Правда, в Дарданеллах погибло тоже несколько крупных судов французских и английских, и это заставляло румын и греков оставаться пока в спокойном состоянии и выжидать, но очень заволновались правящие круги Италии, которым казался несомненным близкий конец лоскутной монархии, которые боялись опоздать к дележу. Правда, Италия была в союзе с Германией и Австрией, но получить вожделенные восточные берега Адриатики она могла, только выйдя из союза и объявив Австрии войну. И русские газеты, учитывая силы нового возможного союзника, писали, что Италия в состоянии выставить два миллиона солдат.
В то же время в Севастополе глухо говорили о какой-то измене в десятой армии и о германском золоте, купившем разгром двадцатого корпуса в Августовских лесах, остававшегося без единого снаряда и без единого патрона перед ураганным огнем обошедших его немцев. Выяснялось, что немцы просто расстреливали безоружных, так как, по их же сводкам, на пространстве всего лишь двух квадратных километров они насчитали семь тысяч трупов.
Теперь, когда выяснились подробности разгрома, Ливенцев особенно ясно вспоминал одного молоденького белокурого прапорщика Бахчисарайского полка, с которым он говорил накануне отправки полка на фронт. Прапорщик этот, невысокий, но плечистый, видимо хороший гимнаст, говорил озабоченно:
— Ружейные приемы мы прошли, стрельбу — несколько упражнений успели пройти, колку чучел с разбегу прошли, обращаться с пулеметами обучили двойной состав людей пулеметной команды. Трудились мы, правда, как лошади, но, кажется, мы сделали все, что могли. Теперь — что будет! А совесть наша чиста.
Он был жизнерадостный, почти сияющий, этот прапорщик, фамилия которого осталась неизвестна Ливенцеву, когда говорил: «Теперь — что будет!» А было — семь тысяч трупов на пространстве двух квадратных километров, не считая трупов, оставленных в лесах, на пути к этим двум километрам. Правда, и немцы тоже трудились, как лошади, чтобы превратить в трупы двадцатый корпус: они прошли в целях обхода форсированным маршем по глубокому снегу шестьдесят два километра в один день и провезли с собой орудия и снаряды. Так спешили они, чтобы непременно окружить и перебить злополучный корпус!
А полковник Полетика никак не мог понять, зачем умерла у него дочь от галопирующей чахотки, и никак не мог прийти в себя после этой потери.
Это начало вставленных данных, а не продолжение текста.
(** * Protein-bead generator: lock-and-key hemispheres

    A shallow embedding of [make_protein_matching_toy.py] and the proofs of
    its geometric and control-flow properties.

    Conventions of the embedding.
    - Python floats are read as real numbers ([R]); rounding is not modelled.
    - The module-level user settings are gathered in the record [Settings];
      [USER_SETTINGS] holds the values written in the script.
    - The host (Blender's [bpy], [bmesh], [mathutils.noise]) and the seeded
      generator behind [random] are external: the operations the script
      calls are the fields of the record [Host].  A host operation the
      script guards with [except RuntimeError] returns an [option], [None]
      standing for the raised [RuntimeError].  The vertex positions of the
      cylinder, cone and cube primitives are written out, since the
      geometry of the keys rests on them; their faces stay with the host.
    - The shape names, strings that are all keys of [SHAPE_FACTORIES], are
      the constructors of [Shape]; counts and indices are natural numbers;
      object names are left out.
    - [log_message] formats a line and writes it to the log file or the
      console; the list of entries [log] keeps one constructor per message,
      with the values the message prints, and drops the timestamp.
    - The process-wide generator and the log are threaded explicitly through
      the monad [M]. *)

From Stdlib Require Import Reals Lra Lia List Bool Arith ZArith Permutation.
From Stdlib Require String.
Import String.StringSyntax.
Delimit Scope string_scope with string.
Import ListNotations.
Open Scope R_scope.

(** ** User settings *)

Inductive Shape := cylinder_shape | triangle_shape | square_shape | hexagon_shape.

Record Settings := {
  SPHERE_DIAMETER : R;
  WALL_THICKNESS : R;
  PEG_LENGTH : R;
  CLEARANCE : R;
  OVERLAP : R;
  BEAD_COUNT : nat;
  KEY_SHAPES : list Shape;
  SEED : Z;
  MAX_KEY_RADIUS : R;
  ADD_SURFACE_NOISE : bool;
  segments : nat;
  ring_count : nat
}.

Definition USER_SETTINGS : Settings := {|
  SPHERE_DIAMETER := 60;
  WALL_THICKNESS := 3;
  PEG_LENGTH := 20;
  CLEARANCE := 0.5;
  OVERLAP := 11;
  BEAD_COUNT := 4;
  KEY_SHAPES := [cylinder_shape; triangle_shape; square_shape; hexagon_shape];
  SEED := 2057;
  MAX_KEY_RADIUS := 6;
  ADD_SURFACE_NOISE := true;
  segments := 64;
  ring_count := 32
|}.

Definition KEYS_PER_BEAD (cfg : Settings) : nat := length (KEY_SHAPES cfg).
Definition OUTER_R (cfg : Settings) : R := SPHERE_DIAMETER cfg / 2.
Definition INNER_R (cfg : Settings) : R := OUTER_R cfg - WALL_THICKNESS cfg.
Definition noise_strength (cfg : Settings) : R := 0.3 * OUTER_R cfg.
Definition noise_scale (cfg : Settings) : R := 2 / OUTER_R cfg.

(** ** Vectors and meshes *)

Definition Vec3 : Type := R * R * R.
Definition Point : Type := R * R.

Definition vx (v : Vec3) : R := fst (fst v).
Definition vy (v : Vec3) : R := snd (fst v).
Definition vz (v : Vec3) : R := snd v.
Несколько дней он совсем не приходил в дружину, а когда, наконец, явился, то генерал Баснин, в этот день тоже вздумавший посетить своих «молодцов», был очень удивлен его ответами совершенно не по существу вопросов и полным безразличием ко всем делам дружины.
Через два дня после этого в штабе дружины получилась бумажка от Баснина, предлагающая полковнику Полетике явиться во второй временный госпиталь «на предмет испытания годности к дальнейшему прохождению службы его императорского величества в должности командира дружины».
Знакомые Ливенцеву сестры этого госпиталя — Еля Худолей и Маня Квецинская — передавали ему потом, что, наверное, Полетику совсем освободят от службы, так как он даже и не доказывает никому из врачей, как это делают другие подобные, что вполне здоров и к службе пригоден, — напротив, говорит, что очень устал и ничего не понимает, что делается кругом.
Однажды в госпиталь к нему зашел Ливенцев вместе с поручиком Кароли. Они думали, что вот он оживится, назовет их по обыкновению красавцами, скажет, что это черт знает какое безобразие, что его здесь зачем-то держат, между тем как он…
О своем желании повидаться с больным полковником они заявили дежурному врачу, а тот послал фельдшера справиться, может ли больной принять посетителей, но фельдшер, возвратясь, сказал:
— Полковник Полетика просили передать, что он никаких посетителей видеть не желает.
Может быть, Полетика был огорчен тем, что на его место в дружину был назначен другой полковник, взятый из отставки, Добычин, который и сидел уже на его месте в кабинете или стоял за конторкой, имеющей вид школьной кафедры.
Полковник Добычин был большой любитель стрельбы, чем вовсе не занимался с дружиной Полетика, бывший сапер.
Этот хозяйственный, хлопотливый старик большого роста, сутулый, горбоносый и с твердым кадыком на жилистой шее, когда узнал, что дружина ни разу еще не ходила на стрельбу по мишеням, открыл рот, страшно выпучил глаза, серые, с воспаленными веками, ударил себя крупными руками по сухим бедрам и пророкотал:
— Р-разбойники-крокодилы! Хлеб дарром жррали! Др-рать за это!
И тут же начал хлопотать об отводе дружине стрельбища и в разном хламе, оставшемся дружине в наследство от ушедших и погибших полков, разыскивать мишени.